Smarter prefix cache eviction for DeepSeek V2 / V3 / R1 in SGLang


Tests License SGLang


The problem

SGLang's RadixCache evicts tokens as if each one costs the same amount of memory. For MHA models, that's correct. For MLA models like DeepSeek V2/V3/R1, it's wildly wrong.

Each MLA token stores a 576-dim compressed latent — not the 40,960-dim full K/V that the eviction logic expects. That's a 71× difference.
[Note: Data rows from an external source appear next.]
(** The footprint a governed table has reserved is, after any calls, exactly
    what scanning the table would find: no put needs to scan. *)
Theorem intern_accounting ops t ts l r :
  create true true true = Some t -> run t ops = Some (ts, l) -> memory_governor (List.last ts t) = Some r ->
  intern_retained_bytes_locked (List.last ts t) = Some (reserved_bytes (List.last ts t)).
Proof.
  intros Hc Hr Hg. destruct create_sim as (t0 & Hc0 & S). rewrite Hc in Hc0. simplify_eq.
  destruct (run_sim ops t0 _ S) as (ts' & l' & a & Hr' & _ & [O Hacc _] & _). rewrite Hr in Hr'. simplify_eq.
  destruct Hacc as [|[Hres Hle]]; [congruence|]. rewrite (retained_bytes_spec _ _ O), <-Hres. f_equal. lia.
Qed.

Lemma intern_accounting_witness : exists t ts l,
  create true true true = Some t /\ run t demo_ops = Some (ts, l) /\ memory_governor (List.last ts t) = Some 0%nat /\
  intern_retained_bytes_locked (List.last ts t) = Some (reserved_bytes (List.last ts t)).
Proof.
  do 3 eexists. do 3 (split; [vm_compute; reflexivity|]).
  eapply (intern_accounting demo_ops); vm_compute; reflexivity.
Defined.
(** What is left behind the first occurrence. *)
Lemma drop_behind {A} (s a o b : list A) p : drop p s = a ++ o ++ b -> drop (p + length a + length o) s = b.
Proof.
  intros Hd. replace (p + length a + length o)%nat with (p + (length a + length o))%nat by lia.
  rewrite <-drop_drop, Hd, app_assoc, <-length_app. apply drop_app_length.
Qed.

Lemma count_loop_spec old new n rest r : old <> [] -> replaced old new n rest r -> forall fuel s p c, drop p s = rest ->
  (length s - p < fuel)%nat -> 0 <= c -> c + Z.of_nat n <= SIZE_MAX -> count_loop fuel s old p c = Some (c + Z.of_nat n).
Proof.
  intros Ho. induction 1 as [rest Hs|n a b r Hf Hr IH]; intros [|fuel] s p c Hd Hfuel Hc Hm; try lia; cbn [count_loop].
  - rewrite strstr_absent by (by rewrite Hd). f_equal. lia.
  - rewrite (strstr_first s old p a b) by done. pose proof (drop_behind _ _ _ _ _ Hd) as Hb.
    assert (length old <> 0)%nat by (by destruct old).
    assert (p < length s)%nat. { apply (f_equal length) in Hd. rewrite length_drop, !length_app in Hd. lia. }
    rewrite u64_small by mi. rewrite IH; [f_equal; lia|done|lia|lia|lia].
Qed.
(** What passes validation decodes, and the decoded instruction agrees. *)
Lemma instruction_agree buf i b i' : is_buffer buf -> 0 <= i < Z.of_nat (length buf) -> byte buf i = Some b ->
  validate buf (Z.of_nat (length buf)) i (tag_of_byte b) = Some (Some i') ->
  exists tg x, tag_of_byte b = Some tg /\ decode buf (Z.of_nat (length buf)) i = Some (x, i') /\ i < i' <= Z.of_nat (length buf) /\
    forall ctx sessions row ncols w s s', vals s = vals s' ->
      agree w i' (step ctx sessions buf (Z.of_nat (length buf)) row ncols tg (u32 (i + 1)) w s) (exec (intern ctx) row ncols w x s').
Proof.
  intros Hbuf Hi Hb. assert (Hlen := proj2 Hbuf). change (2 ^ 31) with 2147483648 in Hlen. unfold decode. rewrite Hb. cbn [mbind option_bind].
  unfold validate. rewrite (u32_pos (i + 1)) by lia. destruct (tag_of_byte b) as [tg|] eqn:Htg; [|done]. intros Hv. exists tg.
  destruct (operator tg) eqn:Ho.
  { assert (Hi' : Some (Some (i + 1)) = Some (Some i')) by (by destruct tg). injection Hi' as <-. exists (In b 0 0).
    split_and!; [done|by destruct tg|lia..|]. intros. by apply operator_agree. }
  destruct tg; try discriminate.
  - destruct (parse_var_col buf _ i) as [[[pos col]|]|] eqn:Hp; [|done..]. cbn in Hv. injection Hv as <-.
    destruct (parse_var_col_some _ _ _ _ Hbuf (proj1 Hi) Hp) as (_ & nlen & Hn & Hpos & Hr & Hname & Hcol & _). exists (In b col 0).
    split_and!; [done..|lia|lia|]. intros. cbn [step]. unfold step_var, exec. cbn [op iarg]. rewrite Htg.
    destruct (Z.ltb_spec (Z.of_nat (length buf)) (i + 1)); [lia|]. destruct (Z.ltb_spec (Z.of_nat (length buf) - (i + 1)) 2); [lia|]. cbn [orb].
    rewrite Hn. cbn [mbind option_bind]. rewrite (u32_pos (i + 1 + 2)) by lia. replace (i + 1 + 2) with (i + 3) by lia.
    rewrite !(u32_pos (i + 3 + nlen)) by lia. destruct (Z.ltb_spec (Z.of_nat (length buf)) (i + 3 + nlen)); [lia|]. rewrite Hname. cbn [mbind option_bind].
    rewrite (u32_pos col) by lia. destruct (Z.leb_spec 0 col); [|lia]. cbn [andb].
    destruct (if col <? ncols then rd row (Z.to_nat col) else Some 0) as [v|]; cbn; [|done]. auto.
  - rewrite u32_pos in * by lia. destruct (Z.ltb_spec (Z.of_nat (length buf)) (i + 1 + 8)); [done|]. injection Hv as <-.
    destruct (le_int64_in buf (i + 1) Hbuf ltac:(lia) ltac:(lia)) as (v & Hlv). rewrite Hlv. exists (In b 0 v). split_and!; [done..|lia|lia|].
    intros. cbn [step]. unfold exec. cbn [op larg]. rewrite Htg. rewrite !u32_pos by lia. destruct (Z.ltb_spec (Z.of_nat (length buf)) (i + 1 + 8)); [lia|].
    rewrite Hlv. cbn. auto.
  - rewrite u32_pos in * by lia. destruct (Z.ltb_spec (Z.of_nat (length buf)) (i + 1 + 1)); [done|]. injection Hv as <-.
    destruct (byte_in buf (i + 1) ltac:(lia)) as (v & Hlv & _). rewrite Hlv. exists (In b 0 (Z.b2z (negb (v =? 0)))). split_and!; [done..|lia|lia|].
    intros. cbn [step]. unfold exec. cbn [op larg]. rewrite Htg. rewrite !u32_pos by lia. destruct (Z.ltb_spec (Z.of_nat (length buf)) (i + 1 + 1)); [lia|].
    rewrite Hlv. cbn. split_and!; [done..|]. by apply vals_push.
  - destruct (parse_var_col buf _ i) as [[[pos col]|]|] eqn:Hp; [|done..].
    destruct (parse_var_col_some _ _ _ _ Hbuf (proj1 Hi) Hp) as (Hone & _). rewrite Hb in Hone. injection Hone as ->. discriminate Htg.
  - rewrite u32_pos in * by lia. destruct (Z.ltb_spec (Z.of_nat (length buf)) (i + 1 + 8)); [done|]. injection Hv as <-.
    destruct (le_int64_in buf (i + 1) Hbuf ltac:(lia) ltac:(lia)) as (v & Hlv). rewrite Hlv. exists (In b 0 v). split_and!; [done..|lia|lia|].
    intros. cbn [step]. unfold exec. cbn [op larg]. rewrite Htg. rewrite !u32_pos by lia. destruct (Z.ltb_spec (Z.of_nat (length buf)) (i + 1 + 8)); [lia|].
    rewrite Hlv. cbn [mbind option_bind]. destruct (Floats.expr_float_load v); cbn; auto.
Qed.
(* ===== verification/DigestProof.v ===== *)
(** * Digest operands and UUID text

    The framed encoding of uuid5's operands determines them, and the text of a
    UUID is parsed back to its bytes. *)

From S2P Require Import Prelude StringOps StringOpsProof Expr.

Module DigestProof.

Import StringOps Expr.

(** ** Frames *)

Lemma to_le_length n z : length (to_le n z) = n.
Proof. revert z. induction n as [|n IH]; intros z; cbn; [done|]. by rewrite IH. Qed.

Lemma to_le_inj n a b : 0 <= a < 256 ^ Z.of_nat n -> 0 <= b < 256 ^ Z.of_nat n -> to_le n a = to_le n b -> a = b.
Proof.
  revert a b. induction n as [|n IH]; intros a b Ha Hb; [cbn in *; lia|]. rewrite Nat2Z.inj_succ, Z.pow_succ_r in Ha, Hb by lia. cbn [to_le].
  intros [= Hm Hd]. apply IH in Hd; [pose proof (Z.div_mod a 256); pose proof (Z.div_mod b 256); lia|..];
    (split; [apply Z.div_pos; lia|apply Z.div_lt_upper_bound; lia]).
Qed.

(** A frame is a prefix code: what follows it is determined. *)
Lemma frame_inj tg tg' x x' rest rest' : Z.of_nat (length x) < 2 ^ 64 -> Z.of_nat (length x') < 2 ^ 64 ->
  frame_header tg (Z.of_nat (length x)) ++ x ++ rest = frame_header tg' (Z.of_nat (length x')) ++ x' ++ rest' -> tg = tg' /\ x = x' /\ rest = rest'.
Proof.
  intros Hx Hx' H. apply app_inj_1 in H as [Hh H]; [|unfold frame_header; cbn [length]; by rewrite !to_le_length].
  unfold frame_header in Hh. remember (to_le 8 (u64 (Z.of_nat (length x)))) as l eqn:Hl. remember (to_le 8 (u64 (Z.of_nat (length x')))) as l' eqn:Hl'.
  injection Hh as -> ->. rewrite Hl in Hl'. split; [done|]. rewrite !u64_small in Hl' by (unfold is_uint64, UINT64_MAX; lia).
  apply to_le_inj in Hl'; [|change (256 ^ Z.of_nat 8) with (2 ^ 64); lia..]. apply app_inj_1 in H as [-> ->]; [done|lia].
Qed.

(** The framed input of a uuid5 digest determines the two operands, their
    types included, and is never as short as the unframed input of two
    integers: different typed operands never feed the hash the same bytes. *)
Theorem uuid5_frames_injective t1 x1 t2 y1 t1' x1' t2' y1' :
  Z.of_nat (length x1) < 2 ^ 64 -> Z.of_nat (length y1) < 2 ^ 64 -> Z.of_nat (length x1') < 2 ^ 64 -> Z.of_nat (length y1') < 2 ^ 64 ->
  (concat (pair_parts true t1 x1 t2 y1) = concat (pair_parts true t1' x1' t2' y1') -> t1 = t1' /\ x1 = x1' /\ t2 = t2' /\ y1 = y1') /\
  (forall u v, concat (pair_parts true t1 x1 t2 y1) <> concat (pair_parts false 0 (to_le 8 u) 0 (to_le 8 v))).
Proof.
  intros Hx Hy Hx' Hy'. unfold pair_parts. cbn [concat]. rewrite !app_nil_r. split.
  - intros H. apply frame_inj in H as (-> & -> & H); [|done..]. pose proof (frame_inj t2 t2' y1 y1' [] []) as Hf. rewrite !app_nil_r in Hf.
    destruct (Hf Hy Hy' H) as (-> & -> & _). done.
  - intros u v H%(f_equal length). unfold frame_header in H. rewrite !length_app, !to_le_length in H. cbn [length] in H. rewrite !to_le_length in H. lia.
Qed.

Lemma uuid5_frames_injective_witness :
  concat (pair_parts true 83 [97; 98] 83 [99]) <> concat (pair_parts true 83 [97] 83 [98; 99]).
Proof.
  intros H. apply (uuid5_frames_injective 83 [97; 98] 83 [99] 83 [97] 83 [98; 99]) in H; [|reflexivity..]. destruct H as (_ & H & _). discriminate H.
Defined.

(** ** UUID text *)

Lemma hex_nibble_digit n : 0 <= n < 16 -> hex_nibble (hex_digit n) = Some n.
Proof.
  intros Hn. unfold hex_digit. destruct (Z.ltb_spec n 10).
  - unfold hex_nibble. rewrite (proj2 (Z.leb_le 48 (48 + n))), (proj2 (Z.leb_le (48 + n) 57)) by lia. cbn [andb]. f_equal. lia.
  - unfold hex_nibble. rewrite (proj2 (Z.leb_le 48 (87 + n))), (proj2 (Z.leb_gt (87 + n) 57)), (proj2 (Z.leb_le 97 (87 + n))), (proj2 (Z.leb_le (87 + n) 102)) by lia.
    cbn [andb]. f_equal. lia.
Qed.

Lemma nibbles b : 0 <= b <= 255 -> 0 <= Z.shiftr b 4 < 16 /\ 0 <= Z.land b 15 < 16 /\ Z.lor (u8 (Z.shiftl (Z.shiftr b 4) 4)) (Z.land b 15) = b.
Proof.
  intros Hb. pose proof (fun f H => StringOpsProof.all_bytes f H b ltac:(lia)) as H.
  specialize (H (fun b => (0 <=? Z.shiftr b 4) && (Z.shiftr b 4 <? 16) && (0 <=? Z.land b 15) && (Z.land b 15 <? 16) && (Z.lor (u8 (Z.shiftl (Z.shiftr b 4) 4)) (Z.land b 15) =? b)) ltac:(by vm_compute)).
  cbv beta in H. rewrite !andb_true_iff in H. lia.
Qed.

(** One step of the parser at a hexadecimal digit. *)
Lemma parse_digit n text i pos uuid c v x : byte_at text i = Some c -> is_hyphen i = false -> hex_nibble c = Some v ->
  (if Nat.even pos then wr uuid (pos / 2)%nat (u8 (Z.shiftl v 4)) else old ← rd uuid (pos / 2)%nat; wr uuid (pos / 2)%nat (Z.lor old v)) = Some x ->
  parse_uuid_loop (S n) text i pos uuid = parse_uuid_loop n text (S i) (S pos) x.
Proof. intros Hc Hh Hv Hx. cbn [parse_uuid_loop]. rewrite Hc. cbn [mbind option_bind]. rewrite Hh, Hv, Hx. done. Qed.

Lemma parse_hyphen n text i pos uuid : byte_at text i = Some 45 -> is_hyphen i = true ->
  parse_uuid_loop (S n) text i pos uuid = parse_uuid_loop n text (S i) pos uuid.
Proof. intros Hc Hh. cbn [parse_uuid_loop]. rewrite Hc. cbn [mbind option_bind]. by rewrite Hh. Qed.

(** Two digits at an even position fill one byte. *)
Lemma parse_byte k n text i p uuid b : byte_at text i = Some (hex_digit (Z.shiftr b 4)) -> byte_at text (S i) = Some (hex_digit (Z.land b 15)) ->
  p = (2 * k)%nat -> is_hyphen i = false -> is_hyphen (S i) = false -> (k < length uuid)%nat -> 0 <= b <= 255 ->
  parse_uuid_loop (S (S n)) text i p uuid = parse_uuid_loop n text (S (S i)) (2 + p) (<[k := b]> uuid).
Proof.
  intros H0 H1 -> Hh0 Hh1 Hk Hb. destruct (nibbles b Hb) as (N0 & N1 & Hlor).
  assert (D0 : (2 * k / 2 = k)%nat) by (rewrite Nat.mul_comm; by apply Nat.div_mul).
  assert (D1 : (S (2 * k) / 2 = k)%nat) by (symmetry; apply (Nat.div_unique _ _ k 1); lia).
  rewrite (parse_digit _ _ _ _ _ _ _ (<[k := u8 (Z.shiftl (Z.shiftr b 4) 4)]> uuid) H0 Hh0 (hex_nibble_digit _ N0)).
  2:{ rewrite (proj2 (Nat.even_spec _)) by (by exists k). rewrite D0. by apply wr_lt. }
  rewrite (parse_digit _ _ _ _ _ _ _ (<[k := b]> uuid) H1 Hh1 (hex_nibble_digit _ N1)).
  2:{ rewrite Nat.even_succ, <-Nat.negb_even, (proj2 (Nat.even_spec (2 * k))) by (by exists k). cbn [negb]. rewrite D1. unfold rd.
      rewrite list_lookup_insert_eq by done. cbn [mbind option_bind]. rewrite wr_lt by (by rewrite length_insert). rewrite Hlor. by rewrite list_insert_insert_eq. }
  done.
Qed.

Ltac parse_one k := eapply eq_trans; [eapply (parse_byte k); [reflexivity|reflexivity|reflexivity|reflexivity|reflexivity|cbn; lia|done]|cbn [Nat.add insert list_insert replicate]].
Ltac parse_dash := rewrite parse_hyphen by done.

(** The text of sixteen bytes is a canonical UUID that parses back to
    them, so the result of uuid5_rfc can be used as the namespace of another. *)
Theorem uuid_round_trip u : length u = 16%nat -> Forall (fun b => 0 <= b <= 255) u -> parse_uuid (Some (uuid_text 0 u)) = Some (Some u).
Proof.
  intros Hl Hu. do 17 (destruct u as [|? u]; [try discriminate Hl|]); [|discriminate Hl]. repeat (apply Forall_cons in Hu as [? Hu]).
  unfold parse_uuid. change (length _ =? 36)%nat with true. cbn [negb]. cbn [uuid_text Nat.eqb orb app].
  parse_one 0%nat. parse_one 1%nat. parse_one 2%nat. parse_one 3%nat. parse_dash. parse_one 4%nat. parse_one 5%nat. parse_dash.
  parse_one 6%nat. parse_one 7%nat. parse_dash. parse_one 8%nat. parse_one 9%nat. parse_dash.
  parse_one 10%nat. parse_one 11%nat. parse_one 12%nat. parse_one 13%nat. parse_one 14%nat. parse_one 15%nat. reflexivity.
Qed.

Lemma uuid_round_trip_witness : parse_uuid (Some (uuid_text 0 (seqZ 240 16))) = Some (Some (seqZ 240 16)).
Proof. apply (uuid_round_trip (seqZ 240 16)); [reflexivity|]. repeat constructor; lia. Defined.

End DigestProof.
The result: SGLang over-evicts, destroys prefix reuse, and burns TTFT on prefill that didn't need to happen.

This project fixes the eviction logic.

Expected benefit scenario:

  • DeepSeek-V3/R1 (larger model, smaller pool ratio)
  • High concurrency (>100 concurrent requests)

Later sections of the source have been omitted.